Still, many people may not understand why those brain benefits of physical
activity are so remarkable and profound. The neurological science behind
the scenes of this phenomenon is technical and fascinating. But you don’t
need to be a neurologist to understand the how and why of exercise’s
effects on your brain.
Effects of Exercise on Your Brain
To begin explaining the positive effects of exercise on your brain, a simple
understanding of something called brain-derived neurotrophic factor, or
BDNF, is helpful. Without getting too technical, BDNF is a substance found
in the brain that helps
keep your brain cells healthy while encouraging new brain cell growth and facilitating communication
Some have likened BDNF to fertilizer for the brain. High levels of BDNF
in the brain aid in neuroplasticity, helping our brains grow, change and
adapt more nimbly in response to the world around us. Low BDNF levels,
on the other hand, are associated with
memory problems and brain degeneration over time.

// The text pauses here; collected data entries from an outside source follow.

(** ** Routing *)

Section routing.
Context {Rt Req : Type} (NewRoute : Rt) (call : mux_call -> Rt -> Rt * option string) (Matches : Rt -> Req -> bool).
(** A new route takes every request, and each call that succeeds adds a condition of its own;
    every path begins with a slash. *)
Class RouterLaws (sat : mux_call -> Req -> bool) : Prop := {
  new_matches q : Matches NewRoute q = true;
  call_matches c r r' q : call c r = (r', None) -> Matches r' q = Matches r q && sat c q;
  slash_matches q : sat (CPathPrefix "/") q = true
}.
Context (sat : mux_call -> Req -> bool) `{!RouterLaws sat}.

Lemma build_matches cs r r' q : build call cs r = Ok r' -> Matches r' q = Matches r q && forallb (fun c => sat c q) cs.
Proof.
  revert r. induction cs as [|c cs IH]; intros r; cbn; [intros [= ->]; by rewrite andb_true_r|].
  destruct (call c r) as [r1 [e|]] eqn:Hc; [done|]. intros Hb%IH. by rewrite Hb, (call_matches _ _ _ q Hc), andb_assoc.
Qed.
Definition takes (sd : ServiceDesc) (q : Req) : bool := hasHandler sd && forallb (fun c => sat c q) (route_calls (route sd)).

(** The first route of a list that fits decides. *)
Lemma route_of_app (r1 r2 : list (Rt * http_handler)) q :
  route_of Matches (r1 ++ r2) q = match route_of Matches r1 q with Some h => Some h | None => route_of Matches r2 q end.
Proof.
  unfold route_of. induction r1 as [|p r1 IH]; [done|]. cbn. case_decide; [done|].
  revert IH. destruct (list_find _ (r1 ++ r2)) as [[? ?]|], (list_find _ r1) as [[? ?]|]; cbn; auto.
Qed.
Lemma services_route (f : nat -> nat) l r r' q : foldl (apply_service NewRoute call) (Ok r) (imap (fun j sd => (f j, sd)) l) = Ok r' ->
  route_of Matches r' q = match route_of Matches r q with
                          | Some h => Some h
                          | None => match list_find (fun sd => takes sd q = true) l with Some (i, _) => Some (Service (f i)) | None => None end
                          end.
Proof.
  revert f r. induction l as [|sd l IH]; intros f r; cbn [imap foldl]; [intros [= ->]; by destruct (route_of Matches r' q)|].
  unfold apply_service at 2. cbn [fst snd]. unfold mbind, gores_bind.
  assert (Herr : forall x, (forall r, x <> Ok r) -> foldl (apply_service NewRoute call) x (imap ((fun j sd => (f j, sd)) ∘ S) l) <> Ok r').
  { generalize (imap ((fun (j : nat) (sd : ServiceDesc) => (f j, sd)) ∘ S) l). intros l' x. revert x. induction l' as [|p l' IHl]; intros x Hx; cbn; [by apply Hx|].
    apply IHl. intros r0. unfold apply_service. destruct x; cbn; [by destruct (Hx a)|done|done]. }
  cbn [list_find]. assert (Ht : takes sd q = hasHandler sd && forallb (fun c => sat c q) (route_calls (route sd))) by done.
  destruct (hasHandler sd) eqn:Hh; cbn [andb] in Ht.
  - unfold apply. destruct (build call (route_calls (route sd)) NewRoute) as [x|e|e] eqn:Hb;
      [|intros H; by apply Herr in H..]. cbn [mbind gores_bind]. intros H%(IH (f ∘ S)). rewrite H, route_of_app. destruct (route_of Matches r q); [done|].
    assert (Hx : Matches x q = takes sd q) by (by rewrite (build_matches _ _ _ q Hb), new_matches, Ht).
    unfold route_of at 1. cbn [list_find fst]. rewrite Hx. destruct (decide (takes sd q = true)); [done|]. cbn [fmap option_fmap option_map].
    by destruct (list_find _ l) as [[? ?]|].
  - intros H%(IH (f ∘ S)). rewrite H. destruct (route_of Matches r q); [done|].
    rewrite decide_False by (by rewrite Ht). by destruct (list_find _ l) as [[? ?]|].
Qed.

(** Which service gets a request.  If every route can be described to the router, a request for
    the HTTP server goes to the first service, in the order of registration, that has a handler
    and whose route fits in all respects (path, headers, host, methods, prefix, queries, schemes,
    function); without one it goes to the multiplexer. *)
Theorem first_route_decides l r q : restApiServer NewRoute call l = Ok r ->
  route_of Matches r q = Some (match list_find (fun sd => takes sd q = true) l with Some (i, _) => Service i | None => Multiplexer end).
Proof.
  unfold restApiServer. intros H. apply gores_bind_ok in H as (r1 & Hr1 & H). apply gores_bind_ok in H as (x & Hx & [= <-]).
  rewrite route_of_app, (services_route (fun i => i) l [] r1 q Hr1). cbn.
  destruct (list_find _ l) as [[? ?]|]; [done|]. unfold route_of. cbn.
  by rewrite (build_matches _ _ _ q Hx), new_matches, decide_True by (cbn; by rewrite slash_matches).
Qed.
End routing.

(** ** Registration *)

Section registered.
Context {Srv UHandler SHandler : Type} (MapFromPairsToString : list string -> option (gmap string string)).
Context (Marshal : Meta -> option string) (Unmarshal : string -> option Meta).
Notation GrpcDesc := (ServiceStart.ServiceDesc (Srv := Srv) (UHandler := UHandler) (SHandler := SHandler)).
Notation Prepare := (Prepare (Srv := Srv) (UHandler := UHandler) (SHandler := SHandler) MapFromPairsToString Marshal).

Lemma register_endpoints_at tls addr es j r : endpoint_meta Marshal tls = Some j ->
  exists r', register_endpoints Marshal tls addr es r = (r', None) /\
    forall n a, at_addr r' n a = if decide (n ∈ es /\ a = addr) then Some j else at_addr r n a.
Proof.
  clear MapFromPairsToString Unmarshal. intros Hj. revert r. induction es as [|e es IH]; intros r; cbn [register_endpoints].
  - exists r. split; [done|]. intros n a. by rewrite decide_False by set_solver.
  - rewrite Hj. destruct (IH (MemoryRegistry.RegisterService r e addr j).1) as (r' & -> & Hr). exists r'. split; [done|]. intros n a.
    rewrite Hr, registered_at. destruct (decide (n ∈ es /\ a = addr)) as [[? ->]|Hn]; [by rewrite decide_True by (split; [by right|done])|].
    destruct (decide (n = e /\ a = addr)) as [[-> ->]|Hn']; [by rewrite decide_True by (split; [by left|done])|].
    rewrite decide_False; [done|]. intros [[->|?]%elem_of_cons ->]; tauto.
Qed.
(* ===== verification/TlsInfo.v ===== *)
(** * Forwarding the TLS identity of a peer ([credentials/credentials.go], second half).

    A proxy puts what it knows of its TLS peer into the metadata of a call, compressed and
    signed with RSA; the server behind it checks the signature and takes the identity from
    there.  Both sides memoise.  Encoders, compression, hash, signature and base64 are those
    of the standard library (class [TlsCodec]); the fields of certificates that are not
    forwarded are a type of their own. *)

From S2P Require Import Prelude GoStrings Value GrpcMetadata.
From Stdlib Require Import Ascii.

Open Scope string_scope.
Open Scope list_scope.

Module TlsInfo.

Definition TlsInfoSign : string := "x-frame-tls-info".
Definition signatureLen : nat := 256.

(** [pkix.Name], [pkix.Extension]; times are instants, addresses bytes, URIs texts. *)
Record Name := mkName {
  Country : list string; Organization : list string; OrganizationalUnit : list string; Locality : list string; Province : list string;
  StreetAddress : list string; PostalCode : list string; NameSerialNumber : string; CommonName : string;
  Names : list (list Z * string); ExtraNames : list (list Z * string)
}.
Record Extension := mkExtension { Id : list Z; Critical : bool; ExtensionValue : string }.
(* ===== verification/DialRegistry.v ===== *)
(** * Dial options and the dial itself ([dialer/internal/option/utils.go], [dialer/option.go],
    [dialer/internal/dialer/]).

    Options are registered under a tag and applied when a pool is made; the default ones come
    from configuration and the control plane, and the credentials may come from what the
    registry says about the target.  [Dial] turns them into what [grpc.DialContext] is given.
    gRPC's codecs, balancers and network dialers are types of their own; a registry is the
    record of the operations used of it. *)

From S2P Require Import Prelude GoStrings Control Discovery Hostname Credentials.

Open Scope string_scope.
Open Scope list_scope.

Module DialRegistry.
Import Credentials.

(** What the dialer asks of a registry.  [ListAllService] is [None] when it fails; a resolver
    may not take options ([resolver_option]), and setting them may fail. *)
Record Registry := mkRegistry {
  is_noop : bool; ListAllService : option (list Discovery.Entry);
  WithNamespace : option (string -> string); WithoutNamespace : option (string -> string);
  has_resolver : bool; resolver_option : bool; option_fails : bool
}.
Lemma call_on_own_pool_witness :
  exists w', dialer_dial example_size newWorld (fun _ => None) (Ok (example_options ["tls"] "users")) (example_options [] "") example_prepare false
      (example_env Ready 10) = Some (w', Ok 0) /\
    exists o, conns w' !! 0 = Some ("users", o).
Proof.
  destruct (dialer_dial example_size newWorld (fun _ => None) (Ok (example_options ["tls"] "users")) (example_options [] "") example_prepare false
      (example_env Ready 10)) as [[w' r]|] eqn:E; [|discriminate E].
  assert (Er : r = Ok 0) by (by injection E as <- <-). subst r. exists w'. split; [done|].
  destruct (call_on_own_pool example_size true newWorld w' (example_options [] "") (example_options ["tls"] "users") example_prepare false
    (example_env Ready 10) 0 (rtc_refl _ _)) as (s & slot & p & _ & _ & _ & _ & Hc); [|exact E|].
  - split_and!; [done..|]. by repeat constructor.
  - by exists (dialOpts s).
Defined.

End Pool.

So, if BDNF is such a good thing for the brain, how can we produce more
of it? As it turns out, BDNF is created when the brain is stimulated.
Many historical studies focused on brain stimulation with “brain
game” activities like word problems and crossword puzzles. While
these activities are suitable, newer and compelling research suggests that
physical activity, especially aerobic exercise, can be the ultimate BDNF brain booster.